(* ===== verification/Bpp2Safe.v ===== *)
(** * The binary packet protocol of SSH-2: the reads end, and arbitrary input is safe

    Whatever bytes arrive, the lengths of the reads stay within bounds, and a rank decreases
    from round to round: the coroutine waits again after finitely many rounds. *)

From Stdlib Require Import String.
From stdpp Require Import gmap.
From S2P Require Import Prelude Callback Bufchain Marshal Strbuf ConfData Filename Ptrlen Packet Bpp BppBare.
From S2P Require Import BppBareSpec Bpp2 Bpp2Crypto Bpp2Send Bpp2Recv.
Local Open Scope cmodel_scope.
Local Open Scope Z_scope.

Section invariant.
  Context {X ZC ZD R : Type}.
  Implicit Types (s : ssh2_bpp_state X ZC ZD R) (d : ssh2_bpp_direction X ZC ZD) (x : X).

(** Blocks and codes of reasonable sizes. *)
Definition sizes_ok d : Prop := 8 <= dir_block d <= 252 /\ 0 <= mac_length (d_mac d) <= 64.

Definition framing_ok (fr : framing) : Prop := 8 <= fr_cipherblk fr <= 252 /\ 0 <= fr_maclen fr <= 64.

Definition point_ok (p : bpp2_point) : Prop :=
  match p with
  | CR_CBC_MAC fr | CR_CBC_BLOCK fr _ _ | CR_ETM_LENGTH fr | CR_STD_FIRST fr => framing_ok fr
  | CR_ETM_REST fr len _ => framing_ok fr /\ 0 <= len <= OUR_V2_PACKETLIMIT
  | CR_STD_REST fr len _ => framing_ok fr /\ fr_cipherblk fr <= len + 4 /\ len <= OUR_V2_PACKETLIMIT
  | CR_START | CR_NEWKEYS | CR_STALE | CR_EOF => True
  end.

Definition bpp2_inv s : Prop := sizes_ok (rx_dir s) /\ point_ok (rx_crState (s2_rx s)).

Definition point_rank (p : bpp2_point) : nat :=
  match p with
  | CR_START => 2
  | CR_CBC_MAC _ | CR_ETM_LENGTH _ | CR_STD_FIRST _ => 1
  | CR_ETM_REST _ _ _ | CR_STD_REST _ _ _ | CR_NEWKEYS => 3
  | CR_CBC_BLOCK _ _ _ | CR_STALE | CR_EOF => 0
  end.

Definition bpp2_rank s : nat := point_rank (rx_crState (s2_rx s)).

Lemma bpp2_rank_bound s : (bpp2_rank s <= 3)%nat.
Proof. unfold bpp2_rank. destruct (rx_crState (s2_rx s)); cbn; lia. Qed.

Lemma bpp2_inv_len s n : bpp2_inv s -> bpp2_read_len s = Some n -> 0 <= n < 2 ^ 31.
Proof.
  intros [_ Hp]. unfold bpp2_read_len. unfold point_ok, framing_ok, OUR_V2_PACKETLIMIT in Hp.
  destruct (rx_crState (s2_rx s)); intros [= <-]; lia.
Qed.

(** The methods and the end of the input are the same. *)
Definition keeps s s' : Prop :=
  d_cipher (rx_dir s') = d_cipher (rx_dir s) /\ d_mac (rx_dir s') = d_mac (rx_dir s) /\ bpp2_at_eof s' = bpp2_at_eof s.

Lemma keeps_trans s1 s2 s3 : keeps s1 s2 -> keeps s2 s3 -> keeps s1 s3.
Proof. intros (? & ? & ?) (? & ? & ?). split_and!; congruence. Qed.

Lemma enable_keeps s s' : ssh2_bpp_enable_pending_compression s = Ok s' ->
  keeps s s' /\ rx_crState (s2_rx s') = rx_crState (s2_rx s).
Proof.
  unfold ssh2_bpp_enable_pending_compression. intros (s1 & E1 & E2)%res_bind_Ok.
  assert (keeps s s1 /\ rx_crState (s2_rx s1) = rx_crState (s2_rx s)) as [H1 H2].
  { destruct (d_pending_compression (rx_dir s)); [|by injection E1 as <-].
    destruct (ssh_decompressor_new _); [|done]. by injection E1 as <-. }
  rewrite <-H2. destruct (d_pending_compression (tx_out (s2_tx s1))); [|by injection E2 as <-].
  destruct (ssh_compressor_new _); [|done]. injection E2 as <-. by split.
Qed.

...

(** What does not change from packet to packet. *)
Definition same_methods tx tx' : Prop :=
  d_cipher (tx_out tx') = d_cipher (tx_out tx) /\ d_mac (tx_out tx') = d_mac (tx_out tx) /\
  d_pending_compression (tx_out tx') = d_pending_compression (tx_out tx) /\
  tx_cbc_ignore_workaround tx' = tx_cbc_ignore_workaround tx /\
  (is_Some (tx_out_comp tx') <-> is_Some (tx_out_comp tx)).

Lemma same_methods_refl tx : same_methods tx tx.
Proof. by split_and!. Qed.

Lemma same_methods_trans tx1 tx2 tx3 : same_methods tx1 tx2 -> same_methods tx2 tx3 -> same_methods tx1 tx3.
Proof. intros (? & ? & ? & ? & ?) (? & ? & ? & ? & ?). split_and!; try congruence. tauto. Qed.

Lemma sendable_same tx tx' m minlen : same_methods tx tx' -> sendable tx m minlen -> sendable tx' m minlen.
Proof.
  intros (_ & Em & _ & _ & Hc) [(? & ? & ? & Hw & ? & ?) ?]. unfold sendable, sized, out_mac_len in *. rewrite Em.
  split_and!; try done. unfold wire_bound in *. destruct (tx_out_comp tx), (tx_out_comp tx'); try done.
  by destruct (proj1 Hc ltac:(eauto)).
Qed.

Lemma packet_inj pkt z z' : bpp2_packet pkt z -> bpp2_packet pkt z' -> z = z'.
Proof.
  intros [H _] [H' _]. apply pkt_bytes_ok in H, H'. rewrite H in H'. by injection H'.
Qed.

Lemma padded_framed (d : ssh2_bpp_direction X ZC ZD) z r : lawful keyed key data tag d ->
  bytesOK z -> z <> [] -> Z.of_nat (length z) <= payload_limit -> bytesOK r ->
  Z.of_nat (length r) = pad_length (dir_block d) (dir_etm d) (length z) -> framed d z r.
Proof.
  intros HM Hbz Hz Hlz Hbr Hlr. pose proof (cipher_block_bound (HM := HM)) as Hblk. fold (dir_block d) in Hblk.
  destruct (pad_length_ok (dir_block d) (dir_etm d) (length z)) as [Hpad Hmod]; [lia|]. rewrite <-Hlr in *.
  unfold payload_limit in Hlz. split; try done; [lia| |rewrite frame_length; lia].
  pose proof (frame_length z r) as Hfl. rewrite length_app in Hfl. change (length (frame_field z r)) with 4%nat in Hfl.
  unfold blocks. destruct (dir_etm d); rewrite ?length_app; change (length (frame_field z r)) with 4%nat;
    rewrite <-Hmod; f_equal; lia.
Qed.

_Assignment_
Your answer should be the lines above, from the line containing "(* ===== verification/Bpp2Safe.v ===== *)" up to and including the line containing "Definition sizes_ok d", reproduced exactly and with nothing else.

_Result below_
(* ===== verification/Bpp2Safe.v ===== *)
(** * The binary packet protocol of SSH-2: the reads end, and arbitrary input is safe

    Whatever bytes arrive, the lengths of the reads stay within bounds, and a rank decreases
    from round to round: the coroutine waits again after finitely many rounds. *)

From Stdlib Require Import String.
From stdpp Require Import gmap.
From S2P Require Import Prelude Callback Bufchain Marshal Strbuf ConfData Filename Ptrlen Packet Bpp BppBare.
From S2P Require Import BppBareSpec Bpp2 Bpp2Crypto Bpp2Send Bpp2Recv.
Local Open Scope cmodel_scope.
Local Open Scope Z_scope.

Section invariant.
  Context {X ZC ZD R : Type}.
  Implicit Types (s : ssh2_bpp_state X ZC ZD R) (d : ssh2_bpp_direction X ZC ZD) (x : X).

(** Blocks and codes of reasonable sizes. *)
Definition sizes_ok d : Prop := 8 <= dir_block d <= 252 /\ 0 <= mac_length (d_mac d) <= 64.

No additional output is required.